The invention discloses a metal silicide manufacturing method. The metal silicide manufacturing method comprises the steps that a characteristic line is formed on a silicon substrate, and a nickel-base metal layer is formed on the silicon substrate and the characteristic line, wherein the thickness of the nickel-base metal layer is larger than the minimum thickness which is determined by the depth of a source-and-drain junction and is required by forming of nickel-base metal silicide; primary annealing is carried out so as to ensure that the nickel-base metal layer reacts with the silicon substrate to form first nickel-base metal silicide with the even thickness; metal which does not participate in the reaction is removed, and secondary annealing is carried out so as to ensure that the first nickel-base metal silicide is converted to second nickel-base metal silicide with the even thickness.
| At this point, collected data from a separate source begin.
(** * Properties of the sidebar's text functions *)

Section WordCount.

Lemma length_append_char (cur : string) (c : ascii) :
  (0 <? String.length (cur +:+ String c EmptyString))%nat = true.
Proof.
  destruct cur; [reflexivity|]. rewrite append_cons. reflexivity.
Qed.

Lemma split_ws_go_count (s cur : string) (gap : bool) :
  (gap = true -> cur = EmptyString) ->
  List.length (List.filter (fun word => (0 <? String.length word)%nat)
                 (split_ws_go s cur gap))
  = ((if (0 <? String.length cur)%nat then 1 else 0)
     + word_starts s (0 <? String.length cur)%nat)%nat.
Proof.
  revert cur gap. induction s as [|c s IH]; intros cur gap Hgap; simpl.
  - destruct (0 <? String.length cur)%nat; reflexivity.
  - destruct (is_space c).
    + destruct gap.
      * rewrite (Hgap eq_refl). rewrite IH by reflexivity. reflexivity.
      * cbn [List.filter].
        destruct (0 <? String.length cur)%nat; cbn [List.length];
          rewrite IH by reflexivity; reflexivity.
    + rewrite IH by discriminate. rewrite length_append_char.
      destruct (0 <? String.length cur)%nat; simpl; lia.
Qed.

Lemma word_starts_trimStart (s : string) :
  word_starts (trimStart s) false = word_starts s false.
Proof.
  induction s as [|c s IH]; [reflexivity|]. simpl.
  destruct (is_space c) eqn:Hc; [exact IH|]. simpl. rewrite Hc. reflexivity.
Qed.

Lemma word_starts_trimEnd (s : string) (b : bool) :
  word_starts (trimEnd s) b = word_starts s b.
Proof.
  revert b. induction s as [|c s IH]; intros b; [reflexivity|]. simpl.
  destruct (trimEnd s) as [|c' r'] eqn:Hr.
  - destruct (is_space c) eqn:Hc.
    + rewrite <- IH. reflexivity.
    + simpl. rewrite Hc, <- IH. reflexivity.
  - simpl. rewrite <- !IH. reflexivity.
Qed.

Lemma wordCount_word_starts (text : string) :
  wordCount text = word_starts text false.
Proof.
  unfold wordCount, split_ws, trim.
  rewrite split_ws_go_count by discriminate. simpl.
  rewrite word_starts_trimEnd. apply word_starts_trimStart.
Qed.

Lemma word_starts_append (a : string) (c : ascii) (b : string) (w : bool) :
  is_space c = true ->
  word_starts (a +:+ String c b) w
  = (word_starts a w + word_starts b false)%nat.
Proof.
  intros Hc. revert w. induction a as [|x a IH]; intros w.
  - cbv [String.append]. simpl. rewrite Hc. reflexivity.
  - rewrite append_cons. simpl. destruct (is_space x); rewrite IH; lia.
Qed.

Lemma word_starts_bound (s : string) :
  (2 * word_starts s true <= String.length s)%nat /\
  (2 * word_starts s false <= S (String.length s))%nat.
Proof.
  induction s as [|c s [IH1 IH2]]; simpl; [lia|].
  destruct (is_space c); lia.
Qed.

Lemma trimStart_head (s : string) :
  match trimStart s with
  | EmptyString => word_starts s false = 0%nat
  | String c _ => is_space c = false
  end.
Proof.
  induction s as [|c s IH]; [reflexivity|]. simpl.
  destruct (is_space c) eqn:Hc; [exact IH|exact Hc].
Qed.

Lemma trim_empty_iff (s : string) :
  trim s = EmptyString <-> word_starts s false = 0%nat.
Proof.
  unfold trim. rewrite <- (word_starts_trimStart s).
  pose proof (trimStart_head s) as Hh.
  destruct (trimStart s) as [|c r]; [simpl; tauto|].
  simpl. rewrite Hh. split; [|lia].
  destruct (trimEnd r); discriminate.
Qed.

End WordCount.

(** The words [updateTextStats] counts are the maximal runs of characters
    that are not white space: the count is 0 exactly for a text that
    trimming empties, it is unchanged by trimming, it adds up over two
    texts joined by a white-space character, and a text of [n] characters
    has at most [(n + 1) / 2] words. *)
Theorem word_count_counts_runs :
  forall (text : string),
    updateTextStats text
    = (pretty (String.length text) +:+ " chars",
       pretty (word_starts text false) +:+ " words") /\
    (wordCount text = 0%nat <-> trim text = EmptyString) /\
    wordCount (trim text) = wordCount text /\
    (forall (c : ascii) (more : string),
       is_space c = true ->
       wordCount (text +:+ String c more)
       = (wordCount text + wordCount more)%nat) /\
    (2 * wordCount text <= S (String.length text))%nat.
Proof.
  intros text. split; [|split; [|split; [|split]]].
  - unfold updateTextStats. rewrite wordCount_word_starts. reflexivity.
  - rewrite wordCount_word_starts. symmetry. apply trim_empty_iff.
  - rewrite !wordCount_word_starts. unfold trim.
    rewrite word_starts_trimEnd. apply word_starts_trimStart.
  - intros c more Hc. rewrite !wordCount_word_starts.
    apply word_starts_append, Hc.
  - rewrite wordCount_word_starts. apply word_starts_bound.
Qed.
(** * Basketball Stats Tracker backend: shallow embedding of [backend/main.py]

    The backend loads a box-score CSV once into a pandas [DataFrame] and
    serves three read-only queries over it.  The embedding keeps the shape of
    the Python module:

    - a [DataFrame] is the list of its rows, in file order;
    - a Python exception is the [Raise] branch of the [result] monad;
    - the [datasets] dictionary of [ChartData] is a [gmap] keyed by strings;
    - the value of a numeric cell is a rational ([Q]); the arithmetic done on
      it is an interface ([Arith]), with two implementations: exact
      arithmetic, in which the formulas are read as written, and binary64,
      the arithmetic numpy runs. *)

From Stdlib Require Import QArith Qround Qabs Lqa ZArith Ascii String SpecFloat.
From Stdlib Require Import DecimalString DecimalPos DecimalZ DecimalFacts.
From stdpp Require Import base option list strings sorting gmap.

Open Scope Q_scope.

(** ** Python runtime: exceptions, numbers, lists *)

Inductive exn : Type :=
  | IntCastingNaNError
  | IndexError
  | ValidationError
  | HTTPException (status_code : Z) (detail : string).

Inductive result (A : Type) : Type :=
  | Ok (a : A)
  | Raise (e : exn).
Arguments Ok {A} a.
Arguments Raise {A} e.

#[global] Instance result_ret : MRet result := fun A a => Ok a.
#[global] Instance result_bind : MBind result := fun A B f m =>
  match m with
  | Ok a => f a
  | Raise e => Raise e
  end.
#[global] Instance result_fmap : FMap result := fun A B f m =>
  match m with
  | Ok a => Ok (f a)
  | Raise e => Raise e
  end.

(** [l[i]] on a Python list: [IndexError] when out of range. *)
Definition getitem {A : Type} (l : list A) (i : nat) : result A :=
  match l !! i with
  | Some x => Ok x
  | None => Raise IndexError
  end.

(** [x > 0] on numbers. *)
Definition Qgtb (x y : Q) : bool := negb (Qle_bool x y).

(** [int(x)]: truncation toward zero. *)
Definition py_int (x : Q) : Z := Z.quot (Qnum x) (Z.pos (Qden x)).

(** Nearest integer, ties to the even neighbour. *)
Definition round_half_even (x : Q) : Z :=
  let f := Qfloor x in
  match Qcompare (x - inject_Z f) (1 # 2) with
  | Lt => f
  | Gt => (f + 1)%Z
  | Eq => if Z.even f then f else (f + 1)%Z
  end.

(** [round(x, ndigits)] of an exact number. *)
Definition py_round (x : Q) (ndigits : nat) : Q :=
  let scale := inject_Z (10 ^ Z.of_nat ndigits) in
  Qred (inject_Z (round_half_even (x * scale)) / scale).

(** ** Arithmetic

    The arithmetic on the values of the cells is numpy's, not this
    repository's: the embedding takes it as an interface.  [num q] is the
    number the arithmetic has for the value [q] (a literal such as [0.44], or
    a cell converted to float).  numpy computes on [float64] cells in
    binary64 and on [int64] cells in integers; the two agree on the whole
    numbers a box score holds. *)

Class Arith (F : Type) := {
  num : Q -> F;
  fadd : F -> F -> F;
  fsub : F -> F -> F;
  fmul : F -> F -> F;
  fdiv : F -> F -> F;
  fgtb : F -> F -> bool;
  fround : F -> nat -> F;
}.

(** Exact arithmetic: the formulas as written on paper. *)
#[global] Instance exact_arith : Arith Q := {|
  num := fun q => q;
  fadd := Qplus;
  fsub := Qminus;
  fmul := Qmult;
  fdiv := Qdiv;
  fgtb := Qgtb;
  fround := py_round;
|}.

(** Binary64 (IEEE 754 double precision), round to nearest even: the
    [float64] of numpy and the [float] of Python. *)
Module B64.
Definition prec : Z := 53.
Definition emax : Z := 1024.

Definition of_Z (z : Z) : spec_float :=
  match z with
  | Z0 => S754_zero false
  | Zpos p => S754_finite false p 0
  | Zneg p => S754_finite true p 0
  end.

(** The double nearest to a rational. *)
Definition of_Q (q : Q) : spec_float :=
  SFdiv prec emax (of_Z (Qnum q)) (of_Z (Zpos (Qden q))).

(** The exact value of a finite double. *)
Definition to_Q (x : spec_float) : option Q :=
  match x with
  | S754_zero _ => Some 0
  | S754_finite s m e =>
      let v := inject_Z (Zpos m) * Qpower 2 e in
      Some (if s then - v else v)
  | _ => None
  end.

Definition sign (x : spec_float) : bool :=
  match x with
  | S754_zero s | S754_infinity s | S754_finite s _ _ => s
  | S754_nan => false
  end.

(** [round(x, ndigits)] on a float, as CPython computes it: the exact
    value of [x] is rounded to [ndigits] decimal places (ties to even), and
    the result is the double nearest to that decimal; a zero result keeps
    the sign of [x], and infinities and NaN are returned as they are. *)
Definition round (x : spec_float) (ndigits : nat) : spec_float :=
  match to_Q x with
  | Some v =>
      let scale := (10 ^ Z.of_nat ndigits)%Z in
      match round_half_even (v * inject_Z scale) with
      | Z0 => S754_zero (sign x)
      | z => SFdiv prec emax (of_Z z) (of_Z scale)
      end
  | None => x
  end.
End B64.

#[global] Instance binary64_arith : Arith spec_float := {|
  num := B64.of_Q;
  fadd := SFadd B64.prec B64.emax;
  fsub := SFsub B64.prec B64.emax;
  fmul := SFmul B64.prec B64.emax;
  fdiv := SFdiv B64.prec B64.emax;
  fgtb := fun x y => SFltb y x;
  fround := B64.round;
|}.

(** [float(x)] of the value of a cell. *)
Definition py_float {F : Type} `{Arith F} (x : Q) : F := num x.

(** ** The [gameId] column

    pandas gives the column one dtype for the whole file: [int64] when every
    cell is an integer (the NBA ids of the shipped data), [object] holding
    strings otherwise.  The queries use three things of it: equality of
    values (grouping), the order [groupby] sorts its keys by, and [str]. *)

Class GameKey (K : Type) := {
  key_eq_dec :: EqDecision K;
  key_le : relation K;
  key_le_dec :: RelDecision key_le;
  key_str : K -> string;
}.

(** [str] tells the values of a column apart: two cells print alike only
    when they are the same value. *)
Class GameKeyLawful (K : Type) `{GameKey K} := {
  key_str_inj : forall a b : K, key_str a = key_str b -> a = b;
}.

(** [str(n)] of a Python integer: decimal digits, [-] for negatives. *)
Definition str_of_int (z : Z) : string := NilZero.string_of_int (Z.to_int z).

#[global] Instance int64_key : GameKey Z := {|
  key_le := Z.le;
  key_str := str_of_int;
|}.

(** Strings sort by code point. *)
Definition string_le (a b : string) : Prop := String.leb a b = true.
#[global] Instance string_le_dec : RelDecision string_le.
Proof. intros a b. unfold string_le. apply _. Defined.

#[global] Instance object_key : GameKey string := {|
  key_le := string_le;
  key_str := fun s => s;
|}.

(** ** Data model *)

(** A CSV cell of a column that is meant to hold numbers.  The grammar of
    pandas' number parser is not part of this repository, so a cell carries
    the parser's verdict: [Number q] is text that parses to [q], [Other s] is
    text that does not (the empty text is a missing cell). *)
Inductive Cell : Type :=
  | Number (q : Q)
  | Other (text : string).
According to the semiconductor device manufacturing method, the thicknesses of thin metal layers are increased, a metal silicide self-alignment technology is utilized, technological parameters are controlled, the metal silicide with the even thickness is formed through two-step annealing, source-drain resistance is evenly reduced, and device performance is further improved.

Description

The metal silicide manufacture method
Technical field
The present invention relates to a kind of metal silicide manufacture method, particularly relate to a kind of method of uniformity of film of energy Effective Raise metal silicide film.
Background technology
The IC integrated level constantly increases needs device size to continue to dwindle by this example, however electrical work voltage sometimes remain unchanged so that actual MOS device internal electric field intensity constantly increases.High electric field brings a series of integrity problems, so that device performance degeneration.For example, the parasitic series resistance meeting between the MOSFET source-drain area is so that the decline of equivalent operating voltage.Especially, for example the physical gate of MOSFET is long during near inferior 30nm when semiconductor device, and living resistance has become whole device equivalent resistance above channel resistance important component part is omitted in the source.For this reason, need to be on source-drain area and/or middle employing metal silicide effectively reduce source-drain contact resistance and parasitic series resistance, improve the device performance of MOSFET with this.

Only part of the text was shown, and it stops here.